See the Test Exchange for exams and answer keys from the 2010 and 2011 National Tournaments.
These attributes are consistent across all levels of competition, because the Center for Biomolecular Modeling at MSOE provides all tests for the Protein Modeling event. However, the questions (at least ostensibly) get more challenging at each successive level of competition.
"Structure equals function" is the basic tenet of Protein Modeling: i.e., it's important to know what a protein's structure is like because its function is determined by its structure.
There are four different types of protein structure: primary, secondary, tertiary, and quaternary.

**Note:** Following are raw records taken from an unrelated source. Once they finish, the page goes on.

(* ===== verification/ChannelModel.v ===== *)
(** * The bandwidth model of a channel (src/channel_model.c)

    A ring of [NR_CREDIT_ENTRIES] time slots of [UNIT_TIME_INTERVAL] ns, each
    holding the transfer credits that are left in it.  [head] is the slot of the
    current time; the slots [valid_len] and more ahead of it were never drawn
    from.  [chmodel_request] moves [head] to the current time, takes the credits
    of a transfer from the slot of its request time onwards and returns the time
    at which the transfer ends. *)

From stdpp Require Import base numbers list gmap.
From S2P Require Import Prelude.

#[local] Open Scope Z_scope.

Definition NR_CREDIT_ENTRIES : Z := 1024 * 96.
Definition UNIT_TIME_INTERVAL : Z := 4000.
Definition UNIT_XFER_SIZE : Z := 128.
Definition UNIT_XFER_CREDITS : Z := 1.

Record channel_model : Type := ChannelModel {
  cm_cur_time : Z;
  cm_head : Z;
  cm_valid_len : Z;
  cm_max_credits : Z;
  cm_command_credits : Z;
  cm_xfer_lat : Z;
  cm_avail_credits : arr Z;
}.

Definition BANDWIDTH_TO_TX_TIME (MB_S : Z) : Z := UNIT_XFER_SIZE * NS_PER_SEC 1 / MB MB_S.
Definition BANDWIDTH_TO_MAX_CREDITS (MB_S : Z) : Z :=
  MB MB_S * UNIT_TIME_INTERVAL / NS_PER_SEC 1 / UNIT_XFER_SIZE * UNIT_XFER_CREDITS.

Definition chmodel_init (bandwidth : Z) : channel_model :=
  let max_credits := u32 (BANDWIDTH_TO_MAX_CREDITS bandwidth) in
  ChannelModel 0 0 0 max_credits 0 (u32 (BANDWIDTH_TO_TX_TIME bandwidth))
    (anew NR_CREDIT_ENTRIES (u8 max_credits)).

(** The clock of the dispatcher's CPU: [cpu_clock n] is its [n]-th reading. *)
Class Clock : Type := cpu_clock : Z → Z.

(** A channel model and the number of clock readings so far. *)
Definition cmst : Type := channel_model * Z.

Section request.
Context `{!Clock}.

Definition get_wallclock : M cmst Z := λ s, Ok (cpu_clock (snd s), (fst s, snd s + 1)).

Definition set_credits (a : arr Z) : M cmst unit :=
  modify (λ s, (ChannelModel (cm_cur_time (fst s)) (cm_head (fst s)) (cm_valid_len (fst s))
                  (cm_max_credits (fst s)) (cm_command_credits (fst s)) (cm_xfer_lat (fst s)) a,
                snd s)).

(** [MEMSET(&ch->avail_credits[lo], ch->max_credits, n)] on 8-bit credits. *)
Definition memset_credits (lo n : Z) : M cmst unit :=
  '(ch, _) ← get;
  if (lo + n <=? NR_CREDIT_ENTRIES)
  then set_credits (afill (cm_avail_credits ch) lo n (u8 (cm_max_credits ch)))
  else throw OOPS.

Primary structure is the sequence of amino acid residues in a protein chain. When the amino acids bind to become proteins, they lose a hydrogen from the amino group and a hydroxide ion from the carboxylic acid group through dehydration synthesis. The amino acids are called residues because when a peptide bond is formed by dehydration synthesis, a molecule of water leaves the newly formed peptide, leaving behind dehydrated versions, or residues, of the amino acids bonding. There are 20 main varieties of amino acid, which differ only in their sidechain (sometimes called an "R group"). Each amino acid is known by three names - the full name, usually derived from what the amino acid was first isolated from; the three-letter abbreviation; and a one-letter abbreviation. For example, tyrosine (from Greek tyros for cheese) is also known as Tyr and Y.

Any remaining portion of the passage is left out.